- Зачем ты тут? Ты пришел забрать меня?
- Нет.
- Кто ты? Черт?
Я с вызовом смотрю на старика, хоть и сквозь слезы.
- Нет, я исповедник.
- Ты…
Не могу произнести ни слова, рыдания мешают. Не удержался. Стыдно. Хотя, какая разница?
- Исповедники - это не только христианские священники. Тебя будут судить по меркам той системы, в который ты живешь. Но пока ты не простишь себя, тебя никто не простит.
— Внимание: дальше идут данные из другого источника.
(** The first loop of each function. *)
Lemma message_loop size unpack n block : (size = 4 \/ size = 8)%nat -> 16 <= n ->
  unpack = (if (size =? 4)%nat then lh_bit_unpack_be32 else lh_bit_unpack_be64) ->
  is_bytes block -> (16 * size <= length block)%nat ->
  exists w, for_up 0 16 (fun i w => v ← unpack block (i * Z.of_nat size); put w i v) (local n) = Done w /\
    len w = n /\ take 16 w = message_words size block.
Proof.
  intros Hs Hn -> Hb Hl.
  destruct (for_up_grow (fun ws => word_at size block (length ws))
    (fun i w => v ← (if (size =? 4)%nat then lh_bit_unpack_be32 else lh_bit_unpack_be64) block (i * Z.of_nat size); put w i v)
    0 16 (local n)) as (w & E & Hw & Ht); [lia|rewrite length_local; lia| |].
  - intros i w' Hi Hw' _. rewrite length_local in Hw' by lia.
    replace (i * Z.of_nat size) with (Z.of_nat (Z.to_nat i * size)) by lia. unfold word_at. rewrite length_take, Nat.min_l by lia.
    destruct Hs as [-> | ->]; cbn [Nat.eqb]; (rewrite unpack32_number || rewrite unpack64_number); (done || lia || by rewrite bind_done).
  - rewrite length_local in Hw by lia. exists w. split; [exact E|]. split; [exact Hw|]. exact (eq_trans Ht (grow_map _ 16 [])).
Qed.
Lemma message_words_word size w block : w = 8 * Z.of_nat size -> is_bytes block -> Forall (word w) (message_words size block).
Proof.
  intros -> Hb. unfold message_words. apply Forall_map, Forall_true. intros t. unfold word_at.
  pose proof (number_of_bound (take size (drop (t * size) block)) ltac:(by apply Forall_take, Forall_drop)) as H.
  split; [lia|]. eapply Z.lt_le_trans; [apply H|]. rewrite Z.pow_mul_r by lia. change (2 ^ 8) with 256.
  apply Z.pow_le_mono_r; [lia|]. rewrite length_take. lia.
Qed.
Lemma ago_word P k l : Forall P l -> (0 < k <= length l)%nat -> P (ago k l).
Proof.
  intros Hl Hk. unfold ago. rewrite nth_lookup.
  destruct (lookup_lt_is_Some_2 l (length l - k)) as [x Hx]; [lia|]. rewrite Hx. by eapply Forall_lookup_1.
Qed.
(** The pairs of two lists as the loads that give them. *)
Lemma zip_load (l1 l2 : list Z) i p : zip l1 l2 !! Z.to_nat (i - 0) = Some p -> 0 <= i ->
  load l1 i = Done (fst p) /\ load l2 i = Done (snd p).
Proof.
  intros (x & y & -> & Hx & Hy)%lookup_zip_with_Some Hi. rewrite Z.sub_0_r in *.
  rewrite <-(Z2Nat.id i) by lia. split; by apply load_ok.
Qed.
- Как же я себя прощу? - мотаю головой. На такие вещи уходят годы, но мне этого срока не хватило.
- Подумай, ради кого.
- Он… - замолкаю. Как же так? Первый мужчина, с кем мне удалось построить хотя бы подобие счастья, вожделенную гармонию, пахнущую спекшимися на солнце травами. Неужели всё закончится? Пытаюсь что-то сказать и не могу. Есть несколько видов молчания, и моё молчание сейчас - самое глубокое, которое мне удалось испытать.
- А что будешь делать, если в живых останешься?
- Жить.
Выдавливаю из себя. Жить. Мне представляется твое лицо, утром, смешное, не выспавшееся.
- Мне пора.
Я ожидаю, что старик поднимется и уйдет, но вместо этого темнеет. Темнеет зал, и уже вокруг меня не столики, не стены, а густые сумерки. И кладбище. До самого горизонта. Будто все люди планеты там похоронены. А между могил ходят странные существа. Демоны - не демоны. Будто большие насекомые, только на задних лапах. И никто меня не видит. Моего собеседника нет, вот только вижу недалеко от себя могилу, от которой исходит свечение. Поднимаюсь и, как в полусне, подхожу к ней. Она прозрачная, будто не отсюда вовсе. Мерцает. А на покосившемся гранитном памятнике - портрет моего собеседника, и годы жизни - 1835-1923 гг.
Синева от могилы расползается, окрашивает погост, будто рисует. Я начинаю узнавать местность. Это кладбище в центре города, я был там много раз, вот только могилы старика ни разу не видел.
Осознав это, заваливаюсь на бок, чувствуя ноющую боль внизу живота.
- Скорую, скорую!
Вопли, а я лежу посреди зала, боль не проходит, кажется, что даже сочится кровь. Провожу рукой между ног. Точно.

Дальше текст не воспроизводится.